I’m going to miss Newt Gingrich. (Assuming, of course, that he can’t re-reincarnate himself). Whatever else you can say about the former Speaker of the House—and we’ve said a lot—he is original and even creative. Thus he has single-handedly raised the issue of legislating judges, the key force behind America’s ongoing cultural Marxist revolution—and an immense problem for patriotic immigration reform legislation (exactly as I predicted in Alien Nation).
Gingrich wants legislators to counteract judicial imperialism. His idea has caused a lot of harrumphing, even from self-proclaimed conservatives (for example, see A conservative worries: Will Gingrich return America to the days of King George? , by Rodney K. Smith, Christian Science Monitor, February 1, 2012). But of course Gingrich is right. On VDARE.com, we have discussed the remedies of jurisdiction-stripping under Article III, Section 2 of the Constitution, and (my personal favorite!) impeachment.

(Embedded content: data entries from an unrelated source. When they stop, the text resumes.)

Lemma handle_moves rt owner c req st k o :
  unused_uuid c st →
  orders st !! k = Some o →
  ∃ o', orders (handle rt owner c req st) !! k = Some o'
        ∧ (o' = o ∨ (transition (Order.status o) (Order.status o')
                     ∧ o' = Order.set_status o (Order.status o'))).
Proof.
  intros (_ & Hfresh & _) Hk. destruct req; simpl.
  - unfold addProduct. repeat case_match; simpl; eauto.
  - unfold updateProductQuantity. repeat case_match; simpl; eauto.
  - unfold placeOrder. repeat case_match; simpl; eauto.
    rewrite lookup_insert_ne by congruence. eauto.
  - unfold cancelOrder.
    destruct (falsy_string orderId); [by eauto |].
    destruct (orders st !! orderId) as [order |] eqn:Hget; [| by eauto].
    destruct (differs _ _); [by eauto |].
    destruct (String.eqb _ _) eqn:Hs; [| by eauto].
    apply String.eqb_eq in Hs. simpl.
    apply assignment_moves; [done | | done]. rewrite Hs. constructor.
  - unfold confirmOrder.
    destruct (falsy_string orderId); [by eauto |].
    destruct (orders st !! orderId) as [order |] eqn:Hget; [| by eauto].
    destruct (String.eqb _ _) eqn:Hs; [| by eauto].
    apply String.eqb_eq in Hs. simpl.
    apply assignment_moves; [done | | done]. rewrite Hs. constructor.
  - unfold deliverOrder.
    destruct (falsy_string orderId); [by eauto |].
    destruct (orders st !! orderId) as [order |] eqn:Hget; [| by eauto].
    destruct (differs _ _); [by eauto |].
    destruct (String.eqb _ _) eqn:Hs; [| by eauto].
    apply String.eqb_eq in Hs. simpl.
    apply assignment_moves; [done | | done]. rewrite Hs. constructor.
  - unfold addCustomerInteraction, try_insert_customerInteraction.
    repeat case_match; simplify_eq; simpl; eauto.
Qed.
(** * GPT-OSS chat service: a shallow embedding and its checked properties

    The development follows the two source files of the repository:

    - [gptoss_model.py]: the tabular store ([load_csv_data] is I/O only and
      is represented by the loaded mapping), [search_csv_data],
      [analyze_image], the keyword responder [_generate_text_response], the
      two prompt builders and the dispatcher [generate_response];
    - [app.py]: [ChatSession.add_message], and the request handlers [chat]
      and [search_csv].

    Python values are modelled as follows.  A [str] is a [string] of
    8-bit characters (ASCII text; case mapping acts on the letters A-Z and
    a-z only).  Python integers are [Z], so that the result [-1] of a failed
    [str.find] and negative slice bounds are the ones of the source.  A
    [dict] whose iteration order matters (the table mapping, the trigger
    table, a row) is an association list; the session registry, which is
    only looked up and updated by key, is a [gmap].  Exceptions are the
    [Raise] branch of [result]. *)

From Stdlib Require Import ZArith List Bool Ascii String DecimalString.
From stdpp Require Import base option gmap strings.

Import ListNotations.
Local Open Scope string_scope.
Local Open Scope Z_scope.

(** ** Python string primitives *)

Module PyStr.

(** [len(s)] as a Python integer. *)
Definition len (s : string) : Z := Z.of_nat (String.length s).

(** One character of [str.lower()]. *)
Definition lower_char (c : ascii) : ascii :=
  let n := nat_of_ascii c in
  if ((65 <=? n) && (n <=? 90))%nat then ascii_of_nat (n + 32) else c.

(** [s.lower()]. *)
Fixpoint lower (s : string) : string :=
  match s with
  | EmptyString => EmptyString
  | String c s' => String (lower_char c) (lower s')
  end.

(** [s.startswith(p)]. *)
Fixpoint startswith (p s : string) : bool :=
  match p, s with
  | EmptyString, _ => true
  | String _ _, EmptyString => false
  | String a p', String b s' => Ascii.eqb a b && startswith p' s'
  end.

(** [k in s]: [k] occurs in [s] as a contiguous substring. *)
Fixpoint contains (k s : string) : bool :=
  startswith k s ||
  match s with
  | EmptyString => false
  | String _ s' => contains k s'
  end.

(** [s[n:]] for a natural [n]. *)
Fixpoint drop (n : nat) (s : string) : string :=
  match n, s with
  | O, _ => s
  | S _, EmptyString => EmptyString
  | S n', String _ s' => drop n' s'
  end.

(** [s[:n]] for a natural [n]. *)
Fixpoint take (n : nat) (s : string) : string :=
  match n, s with
  | O, _ => EmptyString
  | S _, EmptyString => EmptyString
  | S n', String c s' => String c (take n' s')
  end.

The traditional remedy to judicial imperialism: appoint judges who actually believe in the law. This was the answer I supported in my October 1981 Harper’s Magazine article, Supreme Irony: The Court Of Last Resort, which we have exhumed from the print tomb and which makes its first public online appearance here tonight.
But that was thirty years, and five Republican Administrations, ago. It just hasn’t worked. Indeed, Republican Senators were wholly unable to mount an effective opposition to Obama Supreme Court selections Sonia Sotomayor and Elena Kagan, although both are plainly just liberal political commissars.
The problem remains as stated. For the solution, we may have to back to the drawing board—along with Newt.